Dicho en palabras simples,
el principio de incertidumbre establece que hay cosas que no pueden ser
comprendidas o definidas del todo.
Por ejemplo, no es posible
conocer simultáneamente y con precisión absoluta la posición y la velocidad de
una partícula (como un electrón). Si conocemos dónde está el electrón, la
incertidumbre sobre su velocidad aumenta. Si conocemos muy bien su momento
lineal, aumenta la incertidumbre sobre dónde está.
Cuanto más intentamos
definir algo, más se nos escapa otra parte.
No se puede fijar posición y
dirección a la vez, y así, cuanto más intento establecer tus coordenadas en mi
vida, menos entiendo la trayectoria que se va dibujando en el tiempo.
Intenté ubicarte con
precisión, un punto fijo en el espacio de mis días, y, sin embargo, se me
escapa el instante preciso en el que empezaste a importarme, porque hay cosas
que, cuanto más se intentan comprender del todo, más inciertas se vuelven.

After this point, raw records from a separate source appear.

(* ===== verification/Programs.v ===== *)
(** * Programs: tasks that spawn and await each other

    The futures that [ForkJoin] and [Workers] run on the runtime: async blocks that
    spawn tasks, await their handles and yield.  [evals] says what such a program
    comes to; [own_ok] ties the unfinished tasks of a running system to it. *)

From S2P Require Import Prelude JoinHandle Task Runtime.

(** ** Programs *)

(** An async block: [return], [panic!], a [yield_now().await], [spawn(child)] with
    the handle as a number, and [handle.await]. *)
Inductive prog (O P : Type) : Type :=
| PReturn (r : result O P)
| PYield (k : prog O P)
| PSpawn (child : prog O P) (k : nat → prog O P)
| PAwait (h : nat) (k : result O (JoinError P) → prog O P).
Arguments PReturn {O P}.
Arguments PYield {O P}.
Arguments PSpawn {O P}.
Arguments PAwait {O P}.

(** What a poll of the future of a task gives, when the task is polled at all. *)
Definition answer (O P : Type) : Type := option (result (poll O) P * prog O P).

#[export] Instance prog_future {O P} : UserFuture (prog O P) O P (answer O P) := λ c p,
  match c with Some a => a | None => (Ok Pending, p) end.

(** The poll of a program that returns. *)
Definition returned {O P} (r : result O P) : result (poll O) P :=
  match r with Ok v => Ok (Ready_ v) | Err e => Err e end.

(** ** Sums over the entries of a map *)

Section sums.
Context {X : Type} (f : X → nat).
Implicit Types m : gmap nat X.

Definition map_sum (m : gmap nat X) : nat := map_fold (λ _ x n, f x + n) 0 m.

Lemma map_sum_empty : map_sum ∅ = 0.
Proof. apply map_fold_empty. Qed.

Lemma map_sum_insert m t x : m !! t = None → map_sum (<[t := x]> m) = f x + map_sum m.
Proof. intros Ht. apply (map_fold_insert_L (λ _ x n, f x + n)); [|done]. intros. lia. Qed.

Lemma map_sum_delete m t x : m !! t = Some x → map_sum m = f x + map_sum (delete t m).
Proof. intros Ht. apply (map_fold_delete_L (λ _ x n, f x + n)); [|done]. intros. lia. Qed.

Lemma map_sum_update m t x x' :
  m !! t = Some x → map_sum (<[t := x']> m) + f x = map_sum m + f x'.
Proof.
  intros Ht. rewrite <- insert_delete_eq, map_sum_insert by apply lookup_delete_eq.
  rewrite (map_sum_delete m t x) by done. lia.
Qed.
End sums.

(** ** Maps whose keys are the numbers below a bound *)

Lemma dom_update {X} (m : gmap nat X) h x x' n :
  m !! h = Some x → (∀ u, is_Some (m !! u) ↔ u < n) → ∀ u, is_Some (<[h := x']> m !! u) ↔ u < n.
Proof.
  intros Hh Hn u. rewrite <- Hn. destruct (decide (u = h)) as [->|];
    [rewrite lookup_insert_eq, Hh; split; eauto|by rewrite lookup_insert_ne].
Qed.

Lemma dom_succ {X} (m : gmap nat X) c x :
  (∀ u, is_Some (m !! u) ↔ u < c) → ∀ u, is_Some (<[c := x]> m !! u) ↔ u < S c.
Proof. intros Hm u. rewrite lookup_insert_is_Some', Hm. lia. Qed.

Lemma insert_is_Some {X} (m : gmap nat X) t x u :
  is_Some (m !! u) → is_Some (<[t := x]> m !! u).
Proof. rewrite lookup_insert_is_Some'. by right. Qed.

(** ** What a program means *)

Section meaning.
Context {O P : Type}.

(** [evals env p r n]: with the results [env] of the handles that it holds, [p] comes
    to [r]; [n] counts the steps of [p] and of everything it spawns.  A child
    holds no handles, a handle is awaited at most once, and the result does not
    depend on the numbers of the handles. *)
Inductive evals : gmap nat (result O P) → prog O P → result O P → nat → Prop :=
| ev_return env r : evals env (PReturn r) r 1
| ev_yield env k r n : evals env k r n → evals env (PYield k) r (S n)
| ev_spawn env child k rc r m n :
    evals ∅ child rc m → (∀ h, env !! h = None → evals (<[h := rc]> env) (k h) r n) →
    evals env (PSpawn child k) r (S (m + n))
| ev_await env h k rh r n :
    env !! h = Some rh → evals (delete h env) (k (joined rh)) r n → evals env (PAwait h k) r (S n).

Lemma evals_return_inv env r r' c : evals env (PReturn r) r' c → r' = r ∧ c = 1.
Proof. by inversion 1. Qed.

Lemma evals_yield_inv env k r c : evals env (PYield k) r c → ∃ n, c = S n ∧ evals env k r n.
Proof. inversion 1; subst; eauto. Qed.

Lemma evals_spawn_inv env child k r c :
  evals env (PSpawn child k) r c →
  ∃ rc m n, c = S (m + n) ∧ evals ∅ child rc m ∧
    ∀ h, env !! h = None → evals (<[h := rc]> env) (k h) r n.
Proof. inversion 1; subst; eauto 10. Qed.

Lemma evals_await_inv env h k r c :
  evals env (PAwait h k) r c →
  ∃ rh n, c = S n ∧ env !! h = Some rh ∧ evals (delete h env) (k (joined rh)) r n.
Proof. inversion 1; subst; eauto 10. Qed.

(** A program comes to one result, in one number of steps. *)
Lemma evals_deterministic env p r n :
  evals env p r n → ∀ r' n', evals env p r' n' → r' = r ∧ n' = n.
Proof.
  induction 1 as [|env k r n _ IH|env child k rc r m n _ IHc _ IHk|env h k rh r n Hh _ IH];
    intros r' n' Hev; inversion Hev; subst; [done| | |].
  - by destruct (IH r' n0) as [-> ->].
  - destruct (IHc rc0 m0) as [-> ->]; [done|]. set (h := fresh (dom env)).
    assert (env !! h = None) as Hfresh by (apply not_elem_of_dom, is_fresh).
    by destruct (IHk h Hfresh r' n0) as [-> ->]; [auto|].
  - simplify_eq. by destruct (IH r' n0) as [-> ->].
Qed.
End meaning.

(** ** Unfinished tasks *)

Section unfinished.
Context {O P X : Type}.

(** What is left of the program of a task, the results of the handles it holds, the
    result it comes to, the steps that are left, and what else is known of it. *)
Record info : Type := mkInfo {
  i_prog : prog O P;
  i_env : gmap nat (result O P);
  i_res : result O P;
  i_cost : nat;
  i_status : X;
}.
Implicit Types (res : gmap nat (result O P)) (live : gmap nat info).

(** Every unfinished task comes to its result, each handle in use belongs to one task
    and to a later one, and the results held for it are the true ones. *)
Record own_ok res live : Prop := {
  own_res t i : live !! t = Some i → res !! t = Some (i_res i);
  own_evals t i : live !! t = Some i → evals (i_env i) (i_prog i) (i_res i) (i_cost i);
  own_held t i h r : live !! t = Some i → i_env i !! h = Some r → t < h ∧ res !! h = Some r;
  own_unique t1 i1 t2 i2 h : live !! t1 = Some i1 → live !! t2 = Some i2 →
    is_Some (i_env i1 !! h) → is_Some (i_env i2 !! h) → t1 = t2;
}.

(** The handle of the first task is kept outside, any other by an unfinished task. *)
Definition held live (t : nat) : Prop :=
  t = 0 ∨ ∃ o i, live !! o = Some i ∧ is_Some (i_env i !! t).

(** A task that awaits [h] holds [h]. *)
Lemma own_awaits res live t i h k :
  own_ok res live → live !! t = Some i → i_prog i = PAwait h k →
  is_Some (i_env i !! h) ∧ t < h.
Proof.
  intros Hown Ht Hp. pose proof (own_evals _ _ Hown t i Ht) as Hev. rewrite Hp in Hev.
  apply evals_await_inv in Hev as (rh & n & _ & Hh & _). split; [by eexists|].
  by eapply (own_held _ _ Hown).
Qed.

(** The tasks of [live'] are those of [live], or some of them, and hold no more
    handles. *)
Definition covered live' live : Prop := ∀ t i', live' !! t = Some i' →
  ∃ i, live !! t = Some i ∧ i_res i' = i_res i ∧ i_env i' ⊆ i_env i.

Lemma covered_insert live t i i' :
  live !! t = Some i → i_res i' = i_res i → i_env i' ⊆ i_env i → covered (<[t := i']> live) live.
Proof. intros Ht Hr Hs u j [[<- <-]|[? Hu]]%lookup_insert_Some; eauto. Qed.

Lemma covered_delete live t : covered (delete t live) live.
Proof. intros u j [_ Hu]%lookup_delete_Some. eauto. Qed.

Lemma env_weaken (env' env : gmap nat (result O P)) h :
  env' ⊆ env → is_Some (env' !! h) → is_Some (env !! h).
Proof. intros Hs [r Hr]. exists r. by eapply lookup_weaken. Qed.

Lemma covered_held live' live t : covered live' live → held live' t → held live t.
Proof.
  intros Hc [?|(o & j & Hj & Hh)]; [by left|right]. destruct (Hc o j Hj) as (j0 & Hj0 & _ & Hs).
  eauto using env_weaken.
Qed.

Lemma own_covered res live live' :
  own_ok res live → covered live' live →
  (∀ t i, live' !! t = Some i → evals (i_env i) (i_prog i) (i_res i) (i_cost i)) →
  own_ok res live'.
Proof.
  intros [F1 F2 F3 F4] Hc Hev. split; [|done|..].
  - intros t i Ht. destruct (Hc t i Ht) as (j & Hj & -> & _). auto.
  - intros t i h r Ht Hh. destruct (Hc t i Ht) as (j & Hj & _ & Hs). by eapply F3, lookup_weaken.
  - intros t1 i1 t2 i2 h Ht1 Ht2 Hh1 Hh2. destruct (Hc t1 i1 Ht1) as (j1 & Hj1 & _ & Hs1).
    destruct (Hc t2 i2 Ht2) as (j2 & Hj2 & _ & Hs2). eauto using env_weaken.
Qed.

Lemma own_insert res live t i i' :
  own_ok res live → live !! t = Some i → i_res i' = i_res i → i_env i' ⊆ i_env i →
  evals (i_env i') (i_prog i') (i_res i') (i_cost i') → own_ok res (<[t := i']> live).
Proof.
  intros Hown Ht Hr Hs Hev. apply (own_covered _ _ _ Hown); [by eapply covered_insert|].
  intros u j [[<- <-]|[? Hu]]%lookup_insert_Some; [done|by apply (own_evals _ _ Hown u)].
Qed.

Lemma own_delete res live t : own_ok res live → own_ok res (delete t live).
Proof.
  intros Hown. apply (own_covered _ _ _ Hown (covered_delete live t)).
  intros u j [_ Hu]%lookup_delete_Some. by apply (own_evals _ _ Hown u).
Qed.

(** The tasks after [t] spawned [c]. *)
Section spawned.
Context (live : gmap nat info) (t c : nat) (i' j' : info).
Local Abbreviation live' := (<[c := j']> (<[t := i']> live)).

Lemma spawned_inv u j :
  live' !! u = Some j → (u = c ∧ j = j') ∨ (u = t ∧ j = i') ∨ (u ≠ c ∧ u ≠ t ∧ live !! u = Some j).
Proof.
  intros [[<- <-]|[? [[<- <-]|[? Hu]]%lookup_insert_Some]]%lookup_insert_Some; auto.
Qed.

Lemma spawned_other u j : live !! c = None → u ≠ t → live !! u = Some j → live' !! u = Some j.
Proof. intros Hlc Hut Hu. rewrite !lookup_insert_ne by congruence. done. Qed.

Lemma own_spawned res i rc :
  own_ok res live → live !! t = Some i → res !! c = None → t < c → i_env i !! c = None →
  i_res i' = i_res i → i_env i' = <[c := rc]> (i_env i) → i_res j' = rc → i_env j' = ∅ →
  evals (i_env i') (i_prog i') (i_res i') (i_cost i') →
  evals (i_env j') (i_prog j') (i_res j') (i_cost j') → own_ok (<[c := rc]> res) live'.
Proof.
  intros [F1 F2 F3 F4] Ht Hrc Htc Hec Hri Hei Hrj Hej Hi' Hj'.
  assert (∀ u j h r, live !! u = Some j → i_env j !! h = Some r → h ≠ c) as Hfresh.
  { intros u j h r Hu Hh ->. destruct (F3 u j c r Hu Hh). congruence. }
  assert (∀ u j h r, live' !! u = Some j → i_env j !! h = Some r →
    (h = c ∧ u = t ∧ r = rc) ∨
    (h ≠ c ∧ ∃ j0, live !! u = Some j0 ∧ i_env j0 !! h = Some r)) as Hown.
  { intros u j h r Hu Hh. destruct (spawned_inv u j Hu) as [[-> ->]|[[-> ->]|(? & ? & Hl)]];
      [by rewrite Hej, lookup_empty in Hh| |right; eauto].
    rewrite Hei in Hh. apply lookup_insert_Some in Hh as [[<- <-]|[? Hh]]; [by left|right; eauto]. }
  split.
  - intros u j Hu. destruct (spawned_inv u j Hu) as [[-> ->]|[[-> ->]|(? & ? & Hl)]];
      [rewrite lookup_insert_eq; by rewrite Hrj|..]; rewrite lookup_insert_ne by lia; [|auto].
    by rewrite (F1 t i Ht), Hri.
  - intros u j Hu. destruct (spawned_inv u j Hu) as [[-> ->]|[[-> ->]|(? & ? & Hl)]];
      [done..|by apply (F2 u)].
  - intros u j h r Hu Hh. destruct (Hown u j h r Hu Hh) as [(-> & -> & ->)|(Hne & j0 & Hj0 & Hh0)].
    + by rewrite lookup_insert_eq.
    + rewrite lookup_insert_ne by done. by apply (F3 u j0).
  - intros t1 i1 t2 i2 h Ht1 Ht2 [r1 Hh1] [r2 Hh2].
    destruct (Hown t1 i1 h r1 Ht1 Hh1) as [(Hc1 & -> & _)|(Hne & j1 & Hj1 & Hx1)],
      (Hown t2 i2 h r2 Ht2 Hh2) as [(Hc2 & -> & _)|(Hne2 & j2 & Hj2 & Hx2)]; try done.
    apply (F4 t1 j1 t2 j2 h); eauto.
Qed.

Lemma held_spawned i rc u :
  live !! t = Some i → i_env i' = <[c := rc]> (i_env i) → i_env j' = ∅ → u ≠ c →
  held live' u → held live u.
Proof.
  intros Ht Hi' Hj' Hu [?|(o & j & Hj & Hx)]; [by left|right].
  destruct (spawned_inv o j Hj) as [[-> ->]|[[-> ->]|(? & ? & Hl)]]; [| |eauto].
  - rewrite Hj', lookup_empty in Hx. by destruct Hx.
  - rewrite Hi', lookup_insert_ne in Hx by done. eauto.
Qed.
End spawned.
End unfinished.

Arguments info : clear implicits.

(** ** An example *)

Module ProgramsRef.

Definition or_100 (r : result nat (JoinError nat)) : nat :=
  match r with Ok v => v | Err _ => 100 end.

(** Yields twice. *)
Definition leaf : prog nat nat := PYield (PYield (PReturn (Ok 3))).

(** Spawns a task that panics, and recovers. *)
Definition recovers : prog nat nat :=
  PSpawn (PReturn (Err 9)) (λ c, PAwait c (λ v, PReturn (Ok (or_100 v)))).

(** Awaits its tasks in the other order. *)
Definition sum_up : prog nat nat :=
  PSpawn leaf (λ a, PSpawn recovers (λ b,
    PYield (PAwait b (λ vb, PAwait a (λ va, PReturn (Ok (or_100 va + or_100 vb))))))).

Lemma recovers_evals : evals ∅ recovers (Ok 100) 4.
Proof.
  apply (ev_spawn _ _ _ (Err 9) _ 1 2); [apply ev_return|]. intros h _.
  apply (ev_await _ _ _ (Err 9)); [apply lookup_insert_eq|apply ev_return].
Qed.

Lemma sum_up_evals : evals ∅ sum_up (Ok 103) 13.
Proof.
  apply (ev_spawn _ _ _ (Ok 3) _ 3 9); [do 2 apply ev_yield; apply ev_return|]. intros a _.
  apply (ev_spawn _ _ _ (Ok 100) _ 4 4); [apply recovers_evals|]. intros b Hb.
  apply ev_yield, (ev_await _ _ _ (Ok 100)); [apply lookup_insert_eq|].
  apply lookup_insert_None in Hb as [_ Hab].
  apply (ev_await _ _ _ (Ok 3)); [|apply ev_return].
  by rewrite delete_insert_eq, lookup_delete_ne, lookup_insert_eq.
Qed.
End ProgramsRef.
Lemma spawn_main_ok n main r cost :
  evals ∅ main r cost →
  ∃ st, spawn_main n main = Done st ∧
    fj_inv None {[0 := r]} {[0 := mkInfo main ∅ r cost Queued]} st.
Proof using fuel_pos TaskListLaws0 AtomicWakerLaws0.
  intros Hev. unfold spawn_main, MTRuntime_spawn, schedule_on.
  pose proof (new_none_parked n : none_parked (rw_rt (new_world n : tworld))) as Hp.
  assert (queued (new_world n : tworld) = []) as Hnil.
  { unfold queued. cbn. apply tl_new_view. }
  assert (0 ∉ tl_view (global_queue (rw_rt (new_world n : tworld)))) as Hg.
  { unfold queued in Hnil. apply app_nil in Hnil as [_ ->]. by intros ?%elem_of_nil. }
  destruct (schedule_global_idle fuel fuel_pos 0 _ Hp Hg) as (rt & -> & Hp' & Hv).
  eexists. split; [done|]. set (st := mkPWorld _ _).
  assert (queued (pw_world st) = [0]) as Hq'.
  { unfold queued. cbn. rewrite Hv. cbn. by rewrite tl_new_view. }
  assert (∀ t task, tasks st !! t = Some task → t = 0 ∧ task = Task_new main) as Htk.
  { intros t task Ht. change (tasks st) with ({[0 := Task_new main]} : gmap nat (Task (prog O P) O P A)) in Ht.
    by apply lookup_singleton_Some in Ht as [<- <-]. }
  assert (∀ t, is_Some (tasks st !! t) ↔ t < 1) as Hdom.
  { intros t. split; [by intros [task [-> _]%Htk]; lia|]. intros Hlt. assert (t = 0) as -> by lia.
    by exists (Task_new main). }
  clear fuel_pos Hg Hp Hv. split; rewrite ?Hq'; try done.
  - apply NoDup_singleton.
  - intros t. rewrite list_elem_of_singleton. setoid_rewrite lookup_singleton_Some. naive_solver.
  - intros t. rewrite lookup_singleton_is_Some. cbn. lia.
  - cbn. lia.
  - split; try by intros t i [<- <-]%lookup_singleton_Some.
    + by intros t i h r' [<- <-]%lookup_singleton_Some.
    + by intros t1 i1 t2 i2 h [<- <-]%lookup_singleton_Some [<- <-]%lookup_singleton_Some.
  - intros t i [<- <-]%lookup_singleton_Some. by exists (Task_new main), main.
  - intros t task [-> _]%Htk. by rewrite lookup_singleton_eq.
  - intros h task t [-> ->]%Htk. cbn. by rewrite aw_last_new.
  - by intros t i h [<- <-]%lookup_singleton_Some.
  - by intros t i [<- <-]%lookup_singleton_Some.
Qed.
(** A worker without tasks. *)
Lemma prog_idle io_free st :
  queued (pw_world st) = [] →
  ∃ st', prog_turn io_free st = Done (if io_free then PollIo else Park, st').
Proof using TaskListLaws0.
  intros Hq. apply app_nil in Hq. unfold prog_turn, run_forever_turn. set (w := pw_world st) in *.
  pose proof (next_task_conserves grow (rw_counter w) (rw_exec w) (rw_rt w)) as Hc.
  destruct (next_task grow (rw_counter w) (rw_exec w) (rw_rt w)) as [[[o c] exe] rt].
  destruct Hc as [_ Hnone]. rewrite (proj2 Hnone Hq). destruct io_free; by eexists.
Qed.
(* ===== verification/WorkersInv.v ===== *)
(** * WorkersInv: the invariant of many workers and many tasks

    The invariant of [Workers], how it follows the moves of a worker, and the measure
    of the work that is left. *)

From S2P Require Import Prelude SlotMap SlotMapConc JoinHandle Task TaskConc Executor Runtime Programs Workers.

(** ** Stages *)

Section stages.
Context {O P : Type}.
Implicit Types (x : stage O P) (T : gmap nat (nat * stage O P)).

(** The worker owns the task: it won [IDLE -> RUNNING]. *)
Definition st_owner x : bool := match x with SRun q => owner q | _ => true end.

(** It holds the mutex of the future. *)
Definition st_holds x : bool := match x with SRun q => holds q | _ => true end.

(** It is about to poll the future, inside the poll, or has the result. *)
Definition st_fresh x : bool :=
  match x with
  | SRun RunLock | SRun RunPoll | SIn _ _ => true
  | SOut (Ok Pending) _ | SRun _ => false
  | SOut _ _ => true
  end.

(** The program is in the hands of the worker. *)
Definition st_inside x : bool := match x with SRun _ => false | _ => true end.

(** It will run the task, record a notification or queue the task. *)
Definition st_claims x : bool :=
  match x with SRun RunClaim | SRun RunReschedule => true | _ => false end.

(** It stored the result and will wake the joiner. *)
Definition st_publishes x : bool := match x with SRun q => publishing q | _ => false end.
Definition st_storing x : bool := match x with SRun RunStore => true | _ => false end.

(** A worker is at such a stage of task [t]. *)
Definition at_stage (f : stage O P → bool) (t : nat) T : Prop :=
  ∃ i x, T !! i = Some (t, x) ∧ f x = true.

Section moves.
Context (T : gmap nat (nat * stage O P)) (i t : nat) (x : stage O P) (Hi : T !! i = Some (t, x)).

Lemma go_to_lookup y j e :
  go_to i t y T !! j = Some e → (j = i ∧ ∃ x', y = Some x' ∧ e = (t, x')) ∨ (j ≠ i ∧ T !! j = Some e).
Proof using.
  clear Hi. destruct y as [x'|]; cbn.
  - intros [[<- <-]|[? ?]]%lookup_insert_Some; eauto 10.
  - intros [? ?]%lookup_delete_Some. auto.
Qed.

Lemma go_to_other y j e : j ≠ i → T !! j = Some e → go_to i t y T !! j = Some e.
Proof using. clear Hi. destruct y; cbn; intros; [by rewrite lookup_insert_ne|by rewrite lookup_delete_ne]. Qed.

Lemma go_to_here x' : go_to i t (Some x') T !! i = Some (t, x').
Proof using. apply lookup_insert_eq. Qed.

Lemma at_stage_ne f y u : u ≠ t → at_stage f u (go_to i t y T) ↔ at_stage f u T.
Proof using Hi.
  intros Hu. split; intros (j & z & Hj & Hz); exists j, z; (split; [|done]).
  - apply go_to_lookup in Hj as [(_ & x' & _ & [= -> _])|[_ Hj]]; [done|done].
  - apply go_to_other; [|done]. intros ->. congruence.
Qed.

Lemma at_stage_here f x' : f x' = true → at_stage f t (go_to i t (Some x') T).
Proof using. intros Hf. exists i, x'. split; [apply go_to_here|done]. Qed.

Lemma at_stage_keep f y :
  f x = false ∨ (∃ x', y = Some x' ∧ f x' = true) → at_stage f t T → at_stage f t (go_to i t y T).
Proof using Hi.
  intros Hf (j & z & Hj & Hz). destruct (decide (j = i)) as [->|Hne].
  - rewrite Hi in Hj. injection Hj as <-. destruct Hf as [?|(x' & -> & Hx')]; [congruence|].
    by apply at_stage_here.
  - exists j, z. split; [by apply go_to_other|done].
Qed.

Lemma at_stage_back f y :
  f x = true ∨ (∀ x', y = Some x' → f x' = false) → at_stage f t (go_to i t y T) → at_stage f t T.
Proof using Hi.
  intros Hf (j & z & Hj & Hz). apply go_to_lookup in Hj as [(-> & x' & -> & [= ->])|[_ Hj]].
  - destruct Hf as [?|Hf]; [by exists i, x|]. by rewrite (Hf x') in Hz.
  - by exists j, z.
Qed.
End moves.
End stages.

(** ** The invariant *)

Section invariant.
Context {O P A : Type} `{AtomicWakerOps A nat, !AtomicWakerLaws A nat}.
Local Abbreviation info := (info O P unit).
Implicit Types (c : cell O P A) (T : gmap nat (nat * stage O P)) (live : gmap nat info).

(** What a stage of a task says about the task. *)
Definition stage_ok (x : stage O P) (l : option info) : Prop :=
  match x with
  | SRun (RunLock | RunPoll | RunUnlock | RunRelease) => is_Some l
  | SRun (RunStore | RunUnlockReady | RunWake) => l = None
  | SRun (RunClaim | RunReschedule) => True
  | SRun _ => False
  | SIn p _ => ∃ i, l = Some i ∧ i_prog i = p
  | SOut (Ok Pending) p => ∃ i, l = Some i ∧ i_prog i = p
  | SOut (Ok (Ready_ v)) p => ∃ i, l = Some i ∧ i_prog i = PReturn (Ok v)
  | SOut (Err e) p => ∃ i, l = Some i ∧ i_prog i = PReturn (Err e)
  end.

Definition is_owned (s : Z) : Prop := s = RUNNING ∨ s = NOTIFIED.

(** The future of a task: the rest of the program unless a worker has it, or the
    result. *)
Definition future_ok (t : nat) c (l : option info) T : Prop :=
  match l with
  | Some i => t_state (c_task c) ≠ COMPLETED ∧
      ∃ p, t_fut (c_task c) = JoinInner_Future p ∧ (~ at_stage st_inside t T → p = i_prog i)
  | None => (t_state (c_task c) = COMPLETED ∨ at_stage st_storing t T) ∧
      ∃ v, t_fut (c_task c) = JoinInner_Return v
  end.

Record task_ok (t : nat) c (l : option info) T : Prop := {
  tk_state : t_state (c_task c) ∈ [IDLE; RUNNING; NOTIFIED; COMPLETED];
  tk_owned : is_owned (t_state (c_task c)) ↔ at_stage st_owner t T;
  tk_unique i j x x' : T !! i = Some (t, x) → T !! j = Some (t, x') →
    st_owner x = true → st_owner x' = true → i = j;
  tk_lock i : c_lock c = Some i ↔ ∃ x, T !! i = Some (t, x) ∧ st_holds x = true;
  tk_stage i x : T !! i = Some (t, x) → stage_ok x l;
  tk_future : future_ok t c l T;
}.

(** Task [h] will wake [t]. *)
Definition promised (cells : gmap nat (cell O P A)) live T (h t : nat) : Prop :=
  ∃ c, cells !! h = Some c ∧ aw_last (t_waker (c_task c)) = Some t ∧
    (is_Some (live !! h) ∨ at_stage st_publishes h T).

(** Someone is going to poll the task, or to queue it. *)
Definition woken (cells : gmap nat (cell O P A)) T (E : list nat) (t : nat) : Prop :=
  t ∈ E ∨ at_stage st_claims t T ∨ ∃ c, cells !! t = Some c ∧ t_state (c_task c) = NOTIFIED.

Definition attended (cells : gmap nat (cell O P A)) live T (E : list nat) (t : nat) (i : info) : Prop :=
  at_stage st_fresh t T ∨ woken cells T E t ∨
  ∃ h k, i_prog i = PAwait h k ∧ promised cells live T h t.

(** The poll of a handle, once it is registered. *)
Definition await_ok (cells : gmap nat (cell O P A)) live (t : nat) (p : prog O P)
    (j : joiner O P nat) : Prop :=
  j = JoinIdle ∨ ∃ h k, p = PAwait h k ∧
    (j = JoinTake1 t ∨ j = JoinRegister t ∨
     ∃ n, j = JoinTake2 t n ∧ ∀ c, cells !! h = Some c → is_Some (live !! h) →
       aw_last (t_waker (c_task c)) = Some t).

(** [E] has the tasks that are on a queue, [res] the results that the tasks come to
    and [live] the tasks that have not come to it. *)
Record pool_inv (res : gmap nat (result O P)) live (E : list nat) (s : pool O P A) : Prop := {
  pi_own : own_ok res live;
  pi_dom t : is_Some (res !! t) ↔ t < pl_next s;
  pi_next : 0 < pl_next s;
  pi_cells t : is_Some (pl_cells s !! t) ↔ t < pl_next s;
  pi_tasks t c : pl_cells s !! t = Some c → task_ok t c (live !! t) (pl_busy s);
  pi_results t c r : pl_cells s !! t = Some c → live !! t = None → res !! t = Some r →
    held live t → t_fut (c_task c) = JoinInner_Return (joined r);
  pi_queued t : t ∈ E → t < pl_next s;
  pi_busy i t x : pl_busy s !! i = Some (t, x) → t < pl_next s;
  pi_wakers h c t : pl_cells s !! h = Some c → aw_last (t_waker (c_task c)) = Some t → t < pl_next s;
  pi_awaits i t p j : pl_busy s !! i = Some (t, SIn p j) → await_ok (pl_cells s) live t p j;
  pi_attended t i : live !! t = Some i → attended (pl_cells s) live (pl_busy s) E t i;
}.

(** ** A task whose worker moves *)

Lemma task_ok_ne u c l T i t x y :
  T !! i = Some (t, x) → u ≠ t → task_ok u c l T → task_ok u c l (go_to i t y T).
Proof using.
  intros Hi Hu [F1 F2 F3 F4 F5 F6].
  assert (∀ j z, go_to i t y T !! j = Some (u, z) ↔ T !! j = Some (u, z)) as Hsame.
  { intros j z. split.
    - intros [(_ & x' & _ & [= -> _])|[_ Hj]]%go_to_lookup; done.
    - intros Hj. apply go_to_other; [|done]. intros ->. congruence. }
  split; [done| | | | |].
  - by rewrite (at_stage_ne T i t x Hi).
  - intros j j' z z'. rewrite !Hsame. apply F3.
  - intros j. rewrite F4. by setoid_rewrite Hsame.
  - intros j z. rewrite Hsame. apply F5.
  - unfold future_ok in *. destruct l as [j|]; [|by rewrite (at_stage_ne T i t x Hi)].
    destruct F6 as (G1 & p & G2 & G3). split; [done|]. exists p. split; [done|].
    by rewrite (at_stage_ne T i t x Hi).
Qed.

PRINCIPIO DE INCERTIDUMBRE
“Quédate tranquila, que nunca me vas a perder”.
Hoy sé exactamente dónde
estás.
Tu presencia hoy es una
constante inmutable en mis días.
Hoy estás acá. Te veo todos
los días. Caminamos juntos.
Nos reímos de las mismas
tonterías.
Nos encontramos en los
mismos silencios.
Nos sangran las mismas
heridas.
Y en este presente todo
parece estable.
Pero el tiempo no se deja
fijar de la misma manera.
Y no sé qué permanece cuando
deja de ser presente.
Se sostendrá lo que somos
cuando dejamos de coincidir en el mismo tiempo?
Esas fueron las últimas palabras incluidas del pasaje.